>>>

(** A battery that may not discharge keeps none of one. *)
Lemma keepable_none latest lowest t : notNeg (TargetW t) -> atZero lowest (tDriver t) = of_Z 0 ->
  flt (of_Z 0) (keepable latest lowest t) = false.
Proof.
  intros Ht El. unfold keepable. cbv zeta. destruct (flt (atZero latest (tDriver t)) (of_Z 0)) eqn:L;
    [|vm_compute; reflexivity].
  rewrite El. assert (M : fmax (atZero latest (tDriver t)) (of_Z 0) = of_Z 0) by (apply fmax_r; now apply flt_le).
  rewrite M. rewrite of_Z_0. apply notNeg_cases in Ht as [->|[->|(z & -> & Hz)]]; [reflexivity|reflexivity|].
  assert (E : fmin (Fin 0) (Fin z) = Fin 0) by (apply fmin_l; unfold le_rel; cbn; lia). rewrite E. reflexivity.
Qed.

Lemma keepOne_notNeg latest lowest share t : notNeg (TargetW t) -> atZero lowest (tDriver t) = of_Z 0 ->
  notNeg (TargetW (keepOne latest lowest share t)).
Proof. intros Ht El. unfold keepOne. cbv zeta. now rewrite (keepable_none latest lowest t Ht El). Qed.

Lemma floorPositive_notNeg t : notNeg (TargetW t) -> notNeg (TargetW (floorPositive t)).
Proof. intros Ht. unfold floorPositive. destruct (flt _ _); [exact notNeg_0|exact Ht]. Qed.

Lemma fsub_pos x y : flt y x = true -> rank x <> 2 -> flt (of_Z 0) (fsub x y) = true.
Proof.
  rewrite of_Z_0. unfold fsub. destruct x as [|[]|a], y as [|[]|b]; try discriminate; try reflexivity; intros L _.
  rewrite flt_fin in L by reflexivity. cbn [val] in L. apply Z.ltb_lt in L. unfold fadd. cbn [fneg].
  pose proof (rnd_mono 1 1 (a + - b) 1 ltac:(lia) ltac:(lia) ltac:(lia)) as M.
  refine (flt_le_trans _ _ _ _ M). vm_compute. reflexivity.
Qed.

<<<

> Task to carry out
Each line of the listing is to be printed again, unchanged.

> Result for this exercise
(** A battery that may not discharge keeps none of one. *)
Lemma keepable_none latest lowest t : notNeg (TargetW t) -> atZero lowest (tDriver t) = of_Z 0 ->
  flt (of_Z 0) (keepable latest lowest t) = false.
Proof.
  intros Ht El. unfold keepable. cbv zeta. destruct (flt (atZero latest (tDriver t)) (of_Z 0)) eqn:L;
    [|vm_compute; reflexivity].
  rewrite El. assert (M : fmax (atZero latest (tDriver t)) (of_Z 0) = of_Z 0) by (apply fmax_r; now apply flt_le).
  rewrite M. rewrite of_Z_0. apply notNeg_cases in Ht as [->|[->|(z & -> & Hz)]]; [reflexivity|reflexivity|].
  assert (E : fmin (Fin 0) (Fin z) = Fin 0) by (apply fmin_l; unfold le_rel; cbn; lia). rewrite E. reflexivity.
Qed.

Lemma keepOne_notNeg latest lowest share t : notNeg (TargetW t) -> atZero lowest (tDriver t) = of_Z 0 ->
  notNeg (TargetW (keepOne latest lowest share t)).
Proof. intros Ht El. unfold keepOne. cbv zeta. now rewrite (keepable_none latest lowest t Ht El). Qed.

Lemma floorPositive_notNeg t : notNeg (TargetW t) -> notNeg (TargetW (floorPositive t)).
Proof. intros Ht. unfold floorPositive. destruct (flt _ _); [exact notNeg_0|exact Ht]. Qed.

Lemma fsub_pos x y : flt y x = true -> rank x <> 2 -> flt (of_Z 0) (fsub x y) = true.
Proof.
  rewrite of_Z_0. unfold fsub. destruct x as [|[]|a], y as [|[]|b]; try discriminate; try reflexivity; intros L _.
  rewrite flt_fin in L by reflexivity. cbn [val] in L. apply Z.ltb_lt in L. unfold fadd. cbn [fneg].
  pose proof (rnd_mono 1 1 (a + - b) 1 ltac:(lia) ltac:(lia) ltac:(lia)) as M.
  refine (flt_le_trans _ _ _ _ M). vm_compute. reflexivity.
Qed.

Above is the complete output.